━━━ Records for the exercise

Definition set_tables (c : catalogCache) (m : gmap string TableInfo) :=
  mkCatalogCache m (indexes c) (indexesPerTables c) (sequences c).
Definition set_indexes (c : catalogCache) (m : gmap string IndexInfo) :=
  mkCatalogCache (tables c) m (indexesPerTables c) (sequences c).
Definition set_indexesPerTables (c : catalogCache) (m : gmap string (list IndexInfo)) :=
  mkCatalogCache (tables c) (indexes c) m (sequences c).
Definition set_sequences (c : catalogCache) (m : gmap string Sequence) :=
  mkCatalogCache (tables c) (indexes c) (indexesPerTables c) m.

(** [m[k]] for a map of slices: the nil slice when [k] is absent. *)
Definition lookup_list {A} (m : gmap string (list A)) (k : string) : list A :=
  default [] (m !! k).

(** [catalogCache.AddTable] *)
Definition AddTable (c : catalogCache) (tx : Transaction) (info : TableInfo)
  : res (catalogCache * Transaction) :=
  if bool_decide (is_Some (tables c !! TI_TableName info)) then
    Err (AlreadyExistsError (TI_TableName info))
  else if bool_decide (is_Some (indexes c !! TI_TableName info)) then
    Err (AlreadyExistsError (TI_TableName info))
  else if bool_decide (is_Some (sequences c !! TI_TableName info)) then
    Err (AlreadyExistsError (TI_TableName info))
  else
    let c := set_tables c (<[TI_TableName info := info]> (tables c)) in
    let hook : Hook := fun c =>
      set_tables c (delete (TI_TableName info) (tables c)) in
    Ok (c, append_hook tx hook).

(** The loop [for _, idx := range c.indexes] of [DeleteTable].  Go leaves
    the order in which a map is ranged over unspecified; the model ranges
    in the order of [map_to_list]. *)
Definition indexes_of_table (m : gmap string IndexInfo) (tableName : string)
  : list IndexInfo :=
  filter (fun idx => TableName idx = tableName) (snd <$> map_to_list m).

(** [catalogCache.DeleteTable] *)
Definition DeleteTable (c : catalogCache) (tx : Transaction) (tableName : string)
  : res (TableInfo * list IndexInfo * catalogCache * Transaction) :=
  match tables c !! tableName with
  | None => Err ErrTableNotFound
  | Some ti =>
      if ReadOnly ti then Err (errorString "cannot write to read-only table")
      else
        let c := set_tables c (delete tableName (tables c)) in
        let c := set_indexesPerTables c (delete tableName (indexesPerTables c)) in
        let removedIndexes := indexes_of_table (indexes c) tableName in
        let hook : Hook := fun c =>
          let c := set_tables c (<[tableName := ti]> (tables c)) in
          let c := set_indexes c
            (fold_left (fun m idx => <[IndexName idx := idx]> m)
                       removedIndexes (indexes c)) in
          if 0 <? Z.of_nat (length removedIndexes) then
            set_indexesPerTables c
              (<[tableName := removedIndexes]> (indexesPerTables c))
          else c in
        Ok (ti, removedIndexes, c, append_hook tx hook)
  end.
(** C3, as amended.  [enc_points] never looks at the batch size of the
    basis beyond the test [Nb == N].  With a basis batch that is neither
    [N] nor 1: for an empty batch ([N = 0]) the loop is not entered and
    ends normally; for [N >= 1] the call fails, in the first turn of the
    loop, with an exception that is not a configuration error (the oracle's
    failure, an index error, or torch's shape error when the difference is
    written into [deltas[fid]]). *)
Theorem basis_batch_unchecked (self : bps_torch T) x ft xf cb Nb N P Db P_x D :
  shape (if cb is Some b then b else bps self) = [Nb; P; Db] →
  shape x = [N; P_x; D] → Nb ≠ N → Nb ≠ 1 →
  (N = 0 →
     enc_points_loop ch_dist self x cb
     = Ok (x, (0, P, D), (full [0; P; D] zero, full [0; P] 0)))
  ∧ (N ≠ 0 →
     ∃ e, enc_points ch_dist self x ft xf cb = Err e
          ∧ configuration_error e = false).
Proof.
  intros Hb Hx HNb H1. split.
  - intros ->. unfold enc_points_loop, ndim. rewrite Hx. simpl.
    rewrite Hb, Hx. done.
  - intros HN.
    assert (∃ e, enc_points_loop ch_dist self x cb = Err e
                 ∧ configuration_error e = false) as (e & He & Hc).
    { unfold enc_points_loop, ndim. rewrite Hx. simpl. rewrite Hb, Hx. simpl.
      destruct N as [|N']; [done|]. cbn [seq for_each].
      edestruct (enc_points_step_mismatch ch_dist
                   (if cb is Some b then b else bps self) x Nb (S N') P Db P_x D
                   (full [S N'; P; D] zero, full [S N'; P] 0))
        as (e & He & Hc); [done..|].
      rewrite He. eauto. }
    exists e. split; [|done]. unfold enc_points. by rewrite He.
Qed.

━━━━━━

**Exercise details:** Exactly as written, give the records again.

**Answer space:**
Definition set_tables (c : catalogCache) (m : gmap string TableInfo) :=
  mkCatalogCache m (indexes c) (indexesPerTables c) (sequences c).
Definition set_indexes (c : catalogCache) (m : gmap string IndexInfo) :=
  mkCatalogCache (tables c) m (indexesPerTables c) (sequences c).
Definition set_indexesPerTables (c : catalogCache) (m : gmap string (list IndexInfo)) :=
  mkCatalogCache (tables c) (indexes c) m (sequences c).
Definition set_sequences (c : catalogCache) (m : gmap string Sequence) :=
  mkCatalogCache (tables c) (indexes c) (indexesPerTables c) m.

(** [m[k]] for a map of slices: the nil slice when [k] is absent. *)
Definition lookup_list {A} (m : gmap string (list A)) (k : string) : list A :=
  default [] (m !! k).

(** [catalogCache.AddTable] *)
Definition AddTable (c : catalogCache) (tx : Transaction) (info : TableInfo)
  : res (catalogCache * Transaction) :=
  if bool_decide (is_Some (tables c !! TI_TableName info)) then
    Err (AlreadyExistsError (TI_TableName info))
  else if bool_decide (is_Some (indexes c !! TI_TableName info)) then
    Err (AlreadyExistsError (TI_TableName info))
  else if bool_decide (is_Some (sequences c !! TI_TableName info)) then
    Err (AlreadyExistsError (TI_TableName info))
  else
    let c := set_tables c (<[TI_TableName info := info]> (tables c)) in
    let hook : Hook := fun c =>
      set_tables c (delete (TI_TableName info) (tables c)) in
    Ok (c, append_hook tx hook).

(** The loop [for _, idx := range c.indexes] of [DeleteTable].  Go leaves
    the order in which a map is ranged over unspecified; the model ranges
    in the order of [map_to_list]. *)
Definition indexes_of_table (m : gmap string IndexInfo) (tableName : string)
  : list IndexInfo :=
  filter (fun idx => TableName idx = tableName) (snd <$> map_to_list m).

(** [catalogCache.DeleteTable] *)
Definition DeleteTable (c : catalogCache) (tx : Transaction) (tableName : string)
  : res (TableInfo * list IndexInfo * catalogCache * Transaction) :=
  match tables c !! tableName with
  | None => Err ErrTableNotFound
  | Some ti =>
      if ReadOnly ti then Err (errorString "cannot write to read-only table")
      else
        let c := set_tables c (delete tableName (tables c)) in
        let c := set_indexesPerTables c (delete tableName (indexesPerTables c)) in
        let removedIndexes := indexes_of_table (indexes c) tableName in
        let hook : Hook := fun c =>
          let c := set_tables c (<[tableName := ti]> (tables c)) in
          let c := set_indexes c
            (fold_left (fun m idx => <[IndexName idx := idx]> m)
                       removedIndexes (indexes c)) in
          if 0 <? Z.of_nat (length removedIndexes) then
            set_indexesPerTables c
              (<[tableName := removedIndexes]> (indexesPerTables c))
          else c in
        Ok (ti, removedIndexes, c, append_hook tx hook)
  end.
(** C3, as amended.  [enc_points] never looks at the batch size of the
    basis beyond the test [Nb == N].  With a basis batch that is neither
    [N] nor 1: for an empty batch ([N = 0]) the loop is not entered and
    ends normally; for [N >= 1] the call fails, in the first turn of the
    loop, with an exception that is not a configuration error (the oracle's
    failure, an index error, or torch's shape error when the difference is
    written into [deltas[fid]]). *)
Theorem basis_batch_unchecked (self : bps_torch T) x ft xf cb Nb N P Db P_x D :
  shape (if cb is Some b then b else bps self) = [Nb; P; Db] →
  shape x = [N; P_x; D] → Nb ≠ N → Nb ≠ 1 →
  (N = 0 →
     enc_points_loop ch_dist self x cb
     = Ok (x, (0, P, D), (full [0; P; D] zero, full [0; P] 0)))
  ∧ (N ≠ 0 →
     ∃ e, enc_points ch_dist self x ft xf cb = Err e
          ∧ configuration_error e = false).
Proof.
  intros Hb Hx HNb H1. split.
  - intros ->. unfold enc_points_loop, ndim. rewrite Hx. simpl.
    rewrite Hb, Hx. done.
  - intros HN.
    assert (∃ e, enc_points_loop ch_dist self x cb = Err e
                 ∧ configuration_error e = false) as (e & He & Hc).
    { unfold enc_points_loop, ndim. rewrite Hx. simpl. rewrite Hb, Hx. simpl.
      destruct N as [|N']; [done|]. cbn [seq for_each].
      edestruct (enc_points_step_mismatch ch_dist
                   (if cb is Some b then b else bps self) x Nb (S N') P Db P_x D
                   (full [S N'; P; D] zero, full [S N'; P] 0))
        as (e & He & Hc); [done..|].
      rewrite He. eauto. }
    exists e. split; [|done]. unfold enc_points. by rewrite He.
Qed.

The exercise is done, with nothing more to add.